(* ===== verification/KotlinReplay.v ===== *)
(** * Replay of the Kotlin scanner

    The scan sees the stack of open strings, and not how its array came about. *)

From S2P Require Import Prelude CArray CArrayProofs Codec Scan Logic Replay Session Kotlin KotlinProofs.

Section replay.
Context {L : Type} {HL : TSLexer L} {HW : WCType}.
Local Abbreviation sim := (sim (L := L) (same_state (repr := repr (T := Z)))).

Lemma sim_stack_push chr triple : sim eq (stack_push chr triple) (stack_push chr triple).
Proof.
  unfold stack_push. apply sim_get. intros s1 s2 (l&H1&H2). rewrite (size_same s1 s2 l l) by done.
  destruct (_ <=? _); [by apply sim_abort|]. eapply sim_lift_bind; [by eapply push_same|].
  intros b1 b2 [? ?]. apply sim_set. by eexists.
Qed.

Lemma sim_stack_pop : sim eq stack_pop stack_pop.
Proof.
  unfold stack_pop. apply sim_get. intros s1 s2 (l&H1&H2). rewrite (size_same s1 s2 l l) by done.
  destruct (_ =? 0); [by apply sim_abort|]. eapply sim_lift_bind; [by eapply pop_same|].
  intros [x1 b1] [x2 b2] [<- Hb]. cbn [fst snd] in *. apply sim_bind_eq; [by apply sim_set|]. intros []. by apply sim_ret.
Qed.
#[local] Hint Resolve sim_stack_push sim_stack_pop : sim.

Lemma sim_string_start_loop n : sim eq (string_start_loop n) (string_start_loop n).
Proof. induction n as [|n IH]; cbn [string_start_loop]; sim_tac. Qed.

Lemma sim_triple_loop c n : sim eq (triple_loop c n) (triple_loop c n).
Proof. induction n as [|n IH]; cbn [triple_loop]; sim_tac. Qed.

Lemma sim_match_word sk w : sim eq (match_word sk w) (match_word sk w).
Proof. induction w as [|x w IH]; cbn [match_word]; sim_tac. Qed.
#[local] Hint Resolve sim_string_start_loop sim_triple_loop sim_match_word : sim.

Lemma sim_string_content : sim eq scan_string_content scan_string_content.
Proof.
  unfold scan_string_content. apply sim_get. intros s1 s2 (l&H1&H2). rewrite (size_same s1 s2 l l) by done.
  destruct (repr_size _ _ H2) as [-> _]. destruct l as [|x l _] using rev_ind; [by apply sim_ret|].
  pose proof (repr_read_last s1 l x H1) as E1. pose proof (repr_read_last s2 l x H2) as E2.
  destruct (repr_size _ _ H1) as [Hs1 _], (repr_size _ _ H2) as [Hs2 _]. rewrite Hs1 in E1. rewrite Hs2 in E2.
  rewrite E1, E2. sim_tac.
Qed.
#[local] Hint Resolve sim_string_content : sim.

Lemma sim_kotlin_scan vs : sim eq (tree_sitter_kotlin_external_scanner_scan vs) (tree_sitter_kotlin_external_scanner_scan vs).
Proof. sim_tac. Qed.
End replay.

(** The stack with one open string. *)
Definition quote_open : Stack := mkArray [Some DQUOTE] 1 1.
Lemma quote_open_repr : repr quote_open [DQUOTE].
Proof. by exists []. Qed.
Definition in_string (t : TokenType) : bool := match t with STRING_CONTENT | STRING_END => true | _ => false end.
Definition quoted_text : view := input [97; 98; DQUOTE].

(** Restoring what was saved is as good as going on: the scan from a restored
    stack, on any input, gives the token of the scan from the saved one, leaves
    the lexer at the same place, and the same strings open. *)
Theorem kotlin_replay {L} {HL : TSLexer L} {HW : WCType} {HS : TSLexerSpec L}
    (valid_symbols : TokenType → bool) n l y s stack s0 stack0 :
  (rem (view_of l) < n)%nat → repr s stack → Forall is_delimiter stack → (length stack < 1024)%nat → repr s0 stack0 →
  ∃ buffer s' b l' y' s1 s2 stack',
    tree_sitter_kotlin_external_scanner_serialize s = Done buffer
    ∧ tree_sitter_kotlin_external_scanner_deserialize s0 buffer = Done s'
    ∧ tree_sitter_kotlin_external_scanner_scan valid_symbols n (mkst l y s) = Done (b, mkst l' y' s1)
    ∧ tree_sitter_kotlin_external_scanner_scan valid_symbols n (mkst l y s') = Done (b, mkst l' y' s2)
    ∧ repr s1 stack' ∧ repr s2 stack'.
Proof.
  intros Hn Hs Hd Hl H0.
  apply (codec_replay (HC := kotlin_codec) (same_state (repr := repr)) _ n l y s stack s0 stack0); [| | |done|lia|done].
  - intros s1 s2 H1 H2. apply sim_kotlin_scan. by exists stack.
  - apply (same_state_transfer (HC := kotlin_codec)).
  - intros t Ht. destruct (wp_run _ n l y t _ (wp_kotlin_scan valid_symbols n _ y t stack Hn Ht Hd Hl))
      as (r&l'&y'&s'&E&_&stack'&Hs'&_). by eexists _, _, _, _, _.
Qed.

(** A quote mark was read; the string, restored over other ones, ends at the next. *)
Lemma kotlin_replay_witness :
  ∃ buffer s' b l' y' s1 s2 stack',
    tree_sitter_kotlin_external_scanner_serialize quote_open = Done buffer
    ∧ tree_sitter_kotlin_external_scanner_deserialize example_array buffer = Done s'
    ∧ tree_sitter_kotlin_external_scanner_scan in_string 20%nat (mkst quoted_text 0 quote_open) = Done (b, mkst l' y' s1)
    ∧ tree_sitter_kotlin_external_scanner_scan in_string 20%nat (mkst quoted_text 0 s') = Done (b, mkst l' y' s2)
    ∧ repr s1 stack' ∧ repr s2 stack'.
Proof.
  refine (kotlin_replay in_string 20%nat quoted_text 0 quote_open [DQUOTE] example_array [2; 4; 6] _ _ _ _ _);
    [vm_compute; lia|exact quote_open_repr|repeat constructor|cbn; lia|exact example_array_repr].
Defined.

(** ** Sessions *)

Definition open_strings (s : Stack) (stack : list Delimiter) : Prop := repr s stack ∧ Forall is_delimiter stack.
Definition not_full (stack : list Delimiter) : Prop := (length stack < 1024)%nat.

Lemma stack_step_ok l l' : stack_step l l' → Forall is_delimiter l → Forall is_delimiter l'.
Proof. by destruct 1 as [|d Hd|l' d ->]; rewrite ?Forall_app, ?Forall_singleton; [|auto|intros []]. Qed.

#[export] Instance kotlin_runtime {L} `{HS : TSLexerSpec L} {HW : WCType} :
  RuntimeScanner (L := L) tree_sitter_kotlin_external_scanner_scan (saves tree_sitter_kotlin_external_scanner_serialize)
    tree_sitter_kotlin_external_scanner_deserialize open_strings not_full enough_fuel.
Proof.
  split.
  - intros s a1 a2 [H1 _] [H2 _]. by eapply repr_inj.
  - intros vs n l y s1 s2 stack [H1 Hd] [H2 _] Hl Hn. eapply same_call.
    + apply sim_kotlin_scan. by exists stack.
    + intros s Hs. assert (repr s stack) as Hr by (by destruct Hs as [->| ->]).
      destruct (wp_run _ n l y s _ (wp_kotlin_scan vs n _ y s stack Hn Hr Hd Hl)) as (r&l'&y'&t&E&_&stack'&Ht&Hstep).
      exists r, l', y', t. split; [done|]. exists stack'. split; [done|]. by eapply stack_step_ok.
    + intros t1 t2 a' HR [Ht Hd']. split; [|done]. by eapply (same_state_transfer (HC := kotlin_codec)).
  - intros s stack [Hs Hd] Hl. assert (length stack ≤ 1024)%nat as Hle by (unfold not_full in Hl; lia).
    destruct (codec_restores (HC := kotlin_codec) s stack Hs Hle) as (buffer&E&Hfit&Hr).
    exists buffer, s, stack. unfold saves. rewrite E. split_and!; [done..|]. intros s0 a0 [H0 _].
    destruct (Hr s0 a0 H0) as (s1&Hd1&Hs1). by exists s1.
Qed.

(** No bytes stand for no open strings. *)
Lemma kotlin_start : restores tree_sitter_kotlin_external_scanner_deserialize open_strings not_full array_init [].
Proof.
  exists []. split_and!; [by split; [exact repr_init|]|unfold not_full; cbn; lia|]. intros s0 a0 [H0 _].
  destruct (codec_deserialize (ScannerCodec := kotlin_codec) s0 a0 [] H0) as (s&Hd&Hs); [apply Nat.le_0_l|].
  exists s. split; [exact Hd|]. by split.
Qed.

(** C20: restoring and saving around every call is as good as keeping the payloads: in
    every session of fewer than 1024 nested strings, with any order of going back to
    recorded tokens, every call gives the same answer, the same place in the input
    and the same symbol, whatever the payload held before. *)
Theorem kotlin_sessions {L} {HL : TSLexer L} {HW : WCType} {HS : TSLexerSpec L}
    (calls : list (call L (TokenType → bool))) s0 stack0 :
  open_strings s0 stack0 →
  allowed tree_sitter_kotlin_external_scanner_scan open_strings not_full enough_fuel calls [array_init] →
  ∃ answers, keeping tree_sitter_kotlin_external_scanner_scan calls [array_init] = Done answers
    ∧ saving tree_sitter_kotlin_external_scanner_scan (saves tree_sitter_kotlin_external_scanner_serialize)
        tree_sitter_kotlin_external_scanner_deserialize calls s0 [[]] = Done answers.
Proof. intros H0. by apply (sessions_agree (HC := kotlin_runtime) _ _ _ _ stack0 kotlin_start). Qed.

(** A string from its first quote mark to its last; then its contents once more, with
    other text, from the state behind the first. *)
Definition kotlin_session : list (call view (TokenType → bool)) :=
  [Call 0 (λ t, match t with STRING_START => true | _ => false end) 20 (input [DQUOTE; 97; DQUOTE]) 0;
   Call 1 in_string 20 quoted_text 0; Call 2 in_string 20 (input [DQUOTE]) 0; Call 1 in_string 20 (input [99; DQUOTE]) 0].

Lemma kotlin_sessions_witness :
  ∃ answers, keeping tree_sitter_kotlin_external_scanner_scan kotlin_session [array_init] = Done answers
    ∧ saving tree_sitter_kotlin_external_scanner_scan (saves tree_sitter_kotlin_external_scanner_serialize)
        tree_sitter_kotlin_external_scanner_deserialize kotlin_session quote_open [[]] = Done answers.
Proof.
  refine (kotlin_sessions kotlin_session quote_open [DQUOTE] _ _).
  { split; [exact quote_open_repr|by repeat constructor]. }
  session_step (@nil Delimiter); [by split; [exact repr_init|]|by vm_compute; lia|intros _; exists [DQUOTE]|].
  2: session_step [DQUOTE]; [|by vm_compute; lia|intros _; exists [DQUOTE]|].
  4: session_step [DQUOTE]; [|by vm_compute; lia|intros _; exists (@nil Delimiter)|].
  6: session_step [DQUOTE]; [|by vm_compute; lia|intros _; exists [DQUOTE]|done].
  all: try (split; [|by vm_compute; lia]). all: split; [by eexists|by repeat constructor].
Defined.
+-------+
→ **BRIEF**
Only the lines from the one containing "split; [exact quote_open_repr|by" through the end of the listing should be copied, and they should be copied exactly.

→ **REPLY**
  { split; [exact quote_open_repr|by repeat constructor]. }
  session_step (@nil Delimiter); [by split; [exact repr_init|]|by vm_compute; lia|intros _; exists [DQUOTE]|].
  2: session_step [DQUOTE]; [|by vm_compute; lia|intros _; exists [DQUOTE]|].
  4: session_step [DQUOTE]; [|by vm_compute; lia|intros _; exists (@nil Delimiter)|].
  6: session_step [DQUOTE]; [|by vm_compute; lia|intros _; exists [DQUOTE]|done].
  all: try (split; [|by vm_compute; lia]). all: split; [by eexists|by repeat constructor].
Defined.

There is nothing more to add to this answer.